Look through the records, and whenever a line includes the word "ltac", copy it.
SUPPLIED DATA Start Marker
(* ===== verification/WasmReference.v ===== *)
(** * A concrete module

    A bump allocator, on which the examples of the bindings compute, with the
    proof that it keeps the promises of [Allocator]. *)
From S2P Require Import Prelude JsValue Async Utf8 WasmGlue WasmStrings.

Open Scope Z_scope.

Record RefInner := mkRefInner { ref_blocks : list (Z * Z); ref_brk : Z; ref_exn : option Z }.
Local Abbreviation W := (Wasm RefInner).

Definition ref_trap : ext := error "RuntimeError".

(** The JavaScript number for an [i32] result. *)
Definition int32 (x : Z) : Z := if x <? 2 ^ 31 then x else x - 2 ^ 32.

(** The state with the blocks [bs] and a new one of [n] bytes; the memory grows
    when it does not fit. *)
Definition ref_add (bs : list (Z * Z)) (n : Z) (w : W) : W :=
  let i := inner w in
  let top := ref_brk i + n in
  let missing := Z.to_nat (top - Z.of_nat (length (memory w))) in
  mkWasm (instance_id w) (mkRefInner ((ref_brk i, n) :: bs) top (ref_exn i))
    (if decide (missing = 0%nat) then buffer w else S (buffer w))
    (memory w ++ replicate missing 0) (table w).

Definition ref_malloc (n align : Z) (w : W) : W * (ext + Z) :=
  if decide (n <= 0) then (w, inr align)
  else if decide (2 ^ 32 < ref_brk (inner w) + n) then (w, inl ref_trap)
  else (ref_add (ref_blocks (inner w)) n w, inr (int32 (ref_brk (inner w)))).

(** A block that is moved is copied. *)
Definition ref_realloc (p old new align : Z) (w : W) : W * (ext + Z) :=
  if decide (2 ^ 32 < ref_brk (inner w) + new) then (w, inl ref_trap)
  else
    let rest := filter (λ b, b ≠ (p, old)) (ref_blocks (inner w)) in
    (write_bytes (ref_brk (inner w)) (block w p (Z.min old new)) (ref_add rest new w),
     inr (int32 (ref_brk (inner w)))).

Definition ref_table_alloc (w : W) : W * (ext + Z) :=
  (set_table (table w ++ [undefined]) w, inr (Z.of_nat (length (table w)))).

Definition ref_exn_store (i : Z) (w : W) : W * (ext + unit) :=
  (mkWasm (instance_id w) (mkRefInner (ref_blocks (inner w)) (ref_brk (inner w)) (Some i))
     (buffer w) (memory w) (table w), inr tt).

#[export] Instance RefModule : WasmModule := {|
  Inner := RefInner;
  export_malloc := ref_malloc;
  export_realloc := ref_realloc;
  export_table_alloc := ref_table_alloc;
  export_exn_store := ref_exn_store;
|}.

(** ** Its promises *)

Definition ref_disjoint (bs : list (Z * Z)) : Prop :=
  ∀ p n q m, (p, n) ∈ bs → (q, m) ∈ bs → (p = q ∧ n = m) ∨ p + n <= q ∨ q + m <= p.

Record ref_ok (w : W) : Prop := {
  ref_ok_blocks p n : (p, n) ∈ ref_blocks (inner w) → 0 <= p ∧ 0 < n ∧ p + n <= ref_brk (inner w);
  ref_ok_brk : 0 <= ref_brk (inner w) <= Z.of_nat (length (memory w));
  ref_ok_memory : Z.of_nat (length (memory w)) <= 2 ^ 32;
  ref_ok_disjoint : ref_disjoint (ref_blocks (inner w));
}.

Lemma uint32_int32 x : 0 <= x < 2 ^ 32 → uint32 (int32 x) = x.
Proof.
  intros Hx. unfold uint32, int32. destruct (Z.ltb_spec x (2 ^ 31)).
  - by rewrite Z.mod_small.
  - rewrite <-(Z.mod_add _ 1) by lia. rewrite Z.mod_small; lia.
Qed.

Lemma ref_add_ok bs n w :
  ref_ok w → 0 < n → ref_brk (inner w) + n <= 2 ^ 32 →
  (∀ b, b ∈ bs → b ∈ ref_blocks (inner w)) →
  ref_ok (ref_add bs n w).
Proof.
  intros [Hb Hbrk Hm Hd] Hn Hmax Hsub. split; simpl.
  - intros p m [[= -> ->]|Hin]%elem_of_cons; [lia|]. pose proof (Hb p m (Hsub _ Hin)). lia.
  - rewrite length_app, length_replicate. lia.
  - rewrite length_app, length_replicate. lia.
  - intros p k q m [[= -> ->]|Hp]%elem_of_cons [[= -> ->]|Hq]%elem_of_cons.
    + by left.
    + pose proof (Hb q m (Hsub _ Hq)). lia.
    + pose proof (Hb p k (Hsub _ Hp)). lia.
    + apply Hd; auto.
Qed.

Lemma ref_add_grown bs n w : grown w (ref_add bs n w).
Proof.
  split_and!; [done|done|]. simpl. case_decide as Hz; [left|right; lia].
  split; [done|]. rewrite Hz, app_nil_r. done.
Qed.

Lemma ref_add_block bs n w q m :
  0 <= q → q + m <= Z.of_nat (length (memory w)) → block (ref_add bs n w) q m = block w q m.
Proof.
  intros Hq Hm. unfold block. simpl. apply list_eq. intros i.
  destruct (decide (i < Z.to_nat m)%nat); [|by rewrite !lookup_take_ge by lia].
  rewrite !lookup_take_lt, !lookup_drop by done. apply lookup_app_l. lia.
Qed.

Lemma ref_write_ok a bs w : ref_ok w → ref_ok (write_bytes a bs w).
Proof. intros [? ? ? ?]. split; simpl; rewrite ?length_inserts; auto. Qed.

Lemma ref_owned_bounds (w : W) p n :
  ref_ok w → (p, n) ∈ ref_blocks (inner w) →
  0 <= p ∧ 0 < n ∧ p + n <= Z.of_nat (length (memory w)) <= 2 ^ 32.
Proof. intros [Hb Hbrk Hm _] Hin. pose proof (Hb p n Hin). lia. Qed.

Lemma ref_malloc_spec (w : W) n w' r :
  ref_ok w → 0 <= n → ref_malloc n 1 w = (w', r) →
  match r with
  | inl e => e = ref_trap
  | inr p => ref_ok w' ∧ grown w w' ∧
      (0 < n → (uint32 p, n) ∈ ref_blocks (inner w') ∧ (uint32 p, n) ∉ ref_blocks (inner w)) ∧
      ∀ q m, (q, m) ∈ ref_blocks (inner w) →
        (q, m) ∈ ref_blocks (inner w') ∧ block w' q m = block w q m
  end.
Proof.
  intros Hw Hn Hr. unfold ref_malloc in Hr. pose proof Hw as [Hb Hbrk Hm _].
  case_decide; [simplify_eq; split_and!; [done|by split_and!; [..|left]|lia|done]|].
  case_decide; simplify_eq; [done|].
  split_and!; [apply ref_add_ok; try done; lia|apply ref_add_grown| |].
  - intros _. rewrite uint32_int32 by lia. split; [by left|]. intros Hin. pose proof (Hb _ _ Hin). lia.
  - intros q m Hq. split; [by right|]. pose proof (Hb q m Hq). apply ref_add_block; lia.
Qed.

Lemma ref_realloc_spec (w : W) p old new w' r :
  ref_ok w → (p, old) ∈ ref_blocks (inner w) → 0 < new → ref_realloc p old new 1 w = (w', r) →
  match r with
  | inl e => e = ref_trap
  | inr p' => ref_ok w' ∧ grown w w' ∧ (uint32 p', new) ∈ ref_blocks (inner w') ∧
      block w' (uint32 p') (Z.min old new) = block w p (Z.min old new) ∧
      ∀ q m, (q, m) ∈ ref_blocks (inner w) → (q, m) ≠ (p, old) →
        (q, m) ≠ (uint32 p', new) ∧ (q, m) ∈ ref_blocks (inner w') ∧ block w' q m = block w q m
  end.
Proof.
  intros Hw Ho Hn Hr. unfold ref_realloc in Hr.
  pose proof Hw as [Hb Hbrk Hm Hd]. pose proof (Hb p old Ho) as Hold.
  case_decide as Hmax; simplify_eq; [done|].
  set (brk := ref_brk (inner w)) in *. set (rest := filter _ _).
  assert (∀ b, b ∈ rest → b ∈ ref_blocks (inner w)) as Hsub.
  { intros b. unfold rest. rewrite list_elem_of_filter. by intros []. }
  pose proof (ref_add_ok rest new w Hw Hn ltac:(unfold brk in *; lia) Hsub) as Hok.
  assert (length (block w p (Z.min old new)) = Z.to_nat (Z.min old new)) as Hlen
    by (apply block_length; lia).
  assert (brk + new <= Z.of_nat (length (memory (ref_add rest new w)))) as Hfit
    by apply (ref_ok_brk _ Hok).
  rewrite uint32_int32 by lia. split_and!.
  - by apply ref_write_ok.
  - destruct (ref_add_grown rest new w) as (Ht & Hi & Hg). split_and!; [done|done|].
    unfold write_bytes. cbn [buffer memory]. by rewrite length_inserts.
  - simpl. by left.
  - apply block_write_in; [lia|lia|lia].
  - intros q m Hq Hne. pose proof (Hb q m Hq). split_and!.
    + intros [= -> ->]. lia.
    + simpl. right. unfold rest. by apply list_elem_of_filter.
    + rewrite block_write_out by lia. apply ref_add_block; lia.
Qed.

#[export] Instance RefAllocator : Allocator := {|
  heap_ok := ref_ok;
  owned w p n := (p, n) ∈ ref_blocks (inner w);
  trap e := e = ref_trap;
  owned_bounds := ref_owned_bounds;
  owned_disjoint w p n q m Hw := ref_ok_disjoint w Hw p n q m;
  owned_write w p n a bs Hw _ _ _ := conj (ref_write_ok a bs w Hw) (λ q m, iff_refl _);
  malloc_spec := ref_malloc_spec;
  realloc_spec := ref_realloc_spec;
|}.

(** An empty instance. *)
Definition ref_wasm (pages : nat) : Wasm (@Inner RefModule) :=
  mkWasm 0 (mkRefInner [] 8 None) 0 (replicate (8 + pages) 0) [undefined].

Definition ref_glue (pages : nat) : Glue RefModule := mkGlue _ (Some (ref_wasm pages)) None 0.

Lemma ref_glue_holds pages : (pages < 1000)%nat → holds (ref_glue pages) (ref_wasm pages).
Proof.
  intros Hp. split_and!; [done| |by intros v].
  split; simpl; try (rewrite ?length_replicate; lia).
  - intros p n Hin. by apply not_elem_of_nil in Hin.
  - intros p n q m Hin. by apply not_elem_of_nil in Hin.
Qed.

Definition RefPlatform (e : Encoder) : Platform := {| cachedTextEncoder := e; hasTextDecoder := true |}.

(** [vi], an [e] with an accent, an emoji and a lone surrogate *)
Definition ex_string : list Z := [0x76; 0x69; 0xE9; 0xD83D; 0xDE00; 0xD800].

Lemma ex_string_units : Forall is_unit ex_string.
Proof. repeat constructor; done. Qed.

Local Abbreviation M := (@JS (Glue RefModule) ext unit (λ _, unit)).

Definition result {A} (m : M A) (g : Glue RefModule) : option A :=
  match snd (m g) with Returned a => Some a | _ => None end.

(** The memory grows at each of the three allocations. *)
Example ex_pass :
  result (p <- passStringToWasm0 (PF := RefPlatform EncodeInto) ex_string __wbindgen_malloc
                 (Some __wbindgen_realloc) ;;
          n <- gets WASM_VECTOR_LEN ;;
          on_wasm (λ w, (w, inr (p, n, block w p n, buffer w)))) (ref_glue 4) =
  Some (28, 11, [0x76; 0x69; 0xC3; 0xA9; 0xF0; 0x9F; 0x98; 0x80; 0xEF; 0xBF; 0xBD], 3%nat).
Proof. vm_compute. reflexivity. Qed.

Lemma passString_encodes_witness :
  let P := RefPlatform EncodeOnly in
  runs (passStringToWasm0 (PF := P) ex_string __wbindgen_malloc (Some __wbindgen_realloc) : M Z)
    (λ p g', passed (ref_wasm 4) ex_string p (WASM_VECTOR_LEN g') g') (λ e _, trap e) (ref_glue 4).
Proof.
  intros P. apply (passString_encodes (PF := P) ltac:(done) (ref_wasm 4) ex_string true).
  - apply ref_glue_holds. lia.
  - apply ex_string_units.
Defined.

Lemma string_roundtrip_witness :
  let P := RefPlatform EncodeInto in
  runs (p <- passStringToWasm0 (PF := P) [0x76; 0xE9] __wbindgen_malloc None ;;
        n <- gets WASM_VECTOR_LEN ;;
        getStringFromWasm0 (PF := P) p n : M (list Z))
    (λ s _, s = toWellFormed [0x76; 0xE9] ∧ (well_formed [0x76; 0xE9] = true → s = [0x76; 0xE9]))
    (λ e _, trap e) (ref_glue 0).
Proof.
  intros P. apply (string_roundtrip (PF := P) ltac:(done) (ref_wasm 0) [0x76; 0xE9] false (ref_glue 0) eq_refl).
  - apply ref_glue_holds. lia.
  - repeat constructor; done.
Defined.

Lemma passString_bounds_witness :
  let P := RefPlatform EncodeInto in
  runs (passStringToWasm0 (PF := P) ex_string __wbindgen_malloc (Some __wbindgen_realloc) : M Z)
    (λ p g', let n := WASM_VECTOR_LEN g' in
       0 <= p < 2 ^ 32 ∧ 0 <= n <= 3 * Z.of_nat (length ex_string) ∧ (n = 0 ↔ ex_string = []) ∧
       ∀ w', wasm g' = Some w' → ex_string ≠ [] →
         p + n <= Z.of_nat (length (memory w')) <= 2 ^ 32 ∧
         Forall (λ b, 0 <= b < 256) (block w' p n)) (λ e _, trap e) (ref_glue 4).
Proof.
  intros P. apply (passString_bounds (PF := P) ltac:(done) (ref_wasm 4) ex_string true).
  - apply ref_glue_holds. lia.
  - apply ex_string_units.
Defined.

(** A program that does nothing. *)
Definition RefProgram : Program := {|
  export_start_camera _ _ g := (g, inr undefined);
  export_start g := (g, inr tt);
|}.

Lemma start_camera_passes_id_witness :
  let P := RefPlatform EncodeInto in let R := RefProgram in
  (∃ p n g', passed (ref_wasm 4) ex_string p n g' ∧
     (start_camera (PF := P) (PR := R) ex_string : M ext) (ref_glue 4) = (on_glue (export_start_camera (Program := R) p n) : M ext) g') ∨
  (∃ e g', trap e ∧ (start_camera (PF := P) (PR := R) ex_string : M ext) (ref_glue 4) = (g', Threw e)).
Proof.
  intros P R. apply (start_camera_passes_id (PF := P) ltac:(done) (PR := R) (ref_wasm 4) ex_string).
  - apply ref_glue_holds. lia.
  - apply ex_string_units.
Defined.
SUPPLIED DATA End Marker
EXERCISE OUTPUT |
  pose proof (ref_add_ok rest new w Hw Hn ltac:(unfold brk in *; lia) Hsub) as Hok.
  intros P. apply (passString_encodes (PF := P) ltac:(done) (ref_wasm 4) ex_string true).
  intros P. apply (string_roundtrip (PF := P) ltac:(done) (ref_wasm 0) [0x76; 0xE9] false (ref_glue 0) eq_refl).
  intros P. apply (passString_bounds (PF := P) ltac:(done) (ref_wasm 4) ex_string true).
  intros P R. apply (start_camera_passes_id (PF := P) ltac:(done) (PR := R) (ref_wasm 4) ex_string).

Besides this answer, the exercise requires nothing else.